The Committee of Sleep
- Author: Deirdre Barrett
- Language: English
- Publisher: Crown/Random House
- Publication date: 2001
- Publication place: United States
- Pages: 224
- ISBN: 978-0812932416

= The Committee of Sleep =

Book by Deirdre Barrett

The Committee of Sleep: How Artists, Scientists, and Athletes Use Dreams for Creative Problem-Solving—and How You Can Too is a book by Deirdre Barrett published by Crown/Random House in 2001. Barrett is a psychologist on the faculty of Harvard Medical School. The book describes how dreams have contributed practical breakthroughs to arts and sciences in the waking world. Chapters are organized by discipline: art, literature, science, sports, medicine, etc.

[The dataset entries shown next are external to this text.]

(** [switch c { case '1': ... default: ... }]: [true] to go round the
    loop again, [false] on [return]. *)
Definition segun_opcion (p : Proceso)
    (elige : gmap string Tarea.t → list (string * Tarea.t))
    (c : ascii) : CLI bool :=
  if Ascii.eqb c "1" then caso_1 p
  else if Ascii.eqb c "2" then caso_2 p
  else if Ascii.eqb c "3" then caso_3
  else if Ascii.eqb c "4" then caso_4 elige
  else if Ascii.eqb c "5" then Println "Saliendo..." >> ret false
  else Println "Opción inválida." >> ret true.

(** One round of the loop of [main]. *)
Definition ronda (p : Proceso)
    (elige : gmap string Tarea.t → list (string * Tarea.t)) : CLI bool :=
  menu >>
  let* opcion := leer in
  let* c := o_panic (primer_byte opcion) in
  segun_opcion p elige c.

(** [main] on the process identity [p] and the standard input [stdin],
    the n-th round visiting the task map in the order [eleccion n]. *)
Definition main (rondas : nat) (p : Proceso)
    (eleccion : nat → gmap string Tarea.t → list (string * Tarea.t))
    (stdin : string)
    : option (Fin * Mundo RepositorioUsuarioMem.t RepositorioTareaMem.t) :=
  bucle rondas (λ n, ronda p (eleccion n))
    (MkMundo stdin NuevoRepositorioUsuarioMem NuevoRepositorioTareaMem "").

End EsInterfaz.

(** *** The menu loop of the English variant *)

Module EnInterface.

Import En Consola.

Definition CLI (A : Type) : Type :=
  M InMemoryUserRepo.t InMemoryTaskRepo.t A.

Definition menu : CLI () :=
  Println (LF +:+ "--- To-Do CLI ---") >>
  Println "1. Crear usuario" >>
  Println "2. Crear tarea" >>
  Println "3. Completar tarea" >>
  Println "4. Listar tareas por usuario" >>
  Println "5. Salir" >>
  Print "Seleccione una opción: ".

(** [fmt.Printf("- [%s] %s (ID: %s)\n", t.Status, t.Title, t.ID)] for
    each task of the list, in its order. *)
Definition task_line (t : Task.t) : string :=
  "- [" +:+ Task.Status t +:+ "] " +:+ Task.Title t
  +:+ " (ID: " +:+ Task.ID t +:+ ")" +:+ LF.

Fixpoint print_tasks (tasks : list Task.t) : CLI () :=
  match tasks with
  | [] => ret ()
  | t :: rest => Print (task_line t) >> print_tasks rest
  end.

Definition case_1 (p : Proceso) : CLI bool :=
  Print "Nombre de usuario: " >>
  let* name := leer in
  let* name' := o_panic (trim name) in
  let* res := con_repoUsuario (λ repo, CreateUser p repo name') in
  match res with
  | (_, Some err) => Println2 "Error:" (Error err)
  | (user, None) => Println2 "Usuario creado con ID:" (User.ID user)
  end >>
  ret true.

Definition case_2 (p : Proceso) : CLI bool :=
  Print "ID de usuario: " >>
  let* userID := leer in
  Print "Título de la tarea: " >>
  let* title := leer in
  let* userID' := o_panic (trim userID) in
  let* title' := o_panic (trim title) in
  let* res := con_repoTarea (λ repo, CreateTask p repo userID' title') in
  match res with
  | (_, Some err) => Println2 "Error:" (Error err)
  | (task, None) => Println2 "Tarea creada con ID:" (Task.ID task)
  end >>
  ret true.

Definition case_3 : CLI bool :=
  Print "ID de tarea: " >>
  let* taskID := leer in
  let* taskID' := o_panic (trim taskID) in
  let* err := con_repoTarea (λ repo, CompleteTask repo taskID') in
  match err with
  | Some err => Println2 "Error:" (Error err)
  | None => Println "Tarea completada."
  end >>
  ret true.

There are long examples of dreams which led to major achievements in each area, but Barrett then draws conclusions about how dreams go about solving problems, what types they are best at, and gives advice on how readers can apply these techniques to their own endeavors.
Those who are described in The Committee of Sleep as having dreamed creations include Ludwig van Beethoven, Billy Joel, Robert Louis Stevenson, Stephen King, Salvador Dalí, William Blake, and Nobel Prize winner Otto Loewi.

==Contents==
Introduction

1. In the Gallery of the Night

2. Dreams That Money Can Buy: Filmmaking and Theater

3. The Stately Pleasure Dome of Dream Literature

4. The Devil Plays the Violin: Dreams and Music

5. The Committee of Sleep Wins a Nobel Prize: Dreams in Science and Math

6. Of Sewing Machines and Other Dreams: Inventions of The Committee

7. The Claw of the Panther: Dreams and the Body

8. When Gandhi Dreamed of Resistance: Variations in Non-western Cultures

9. What Word Starts and Ends With “He”? Sleep on a Brainteaser and Wake Up with a Headache

Conclusion

==Reviews==
The book was reviewed by Oliver Sacks, USA Today, The New Yorker, and Publishers Weekly.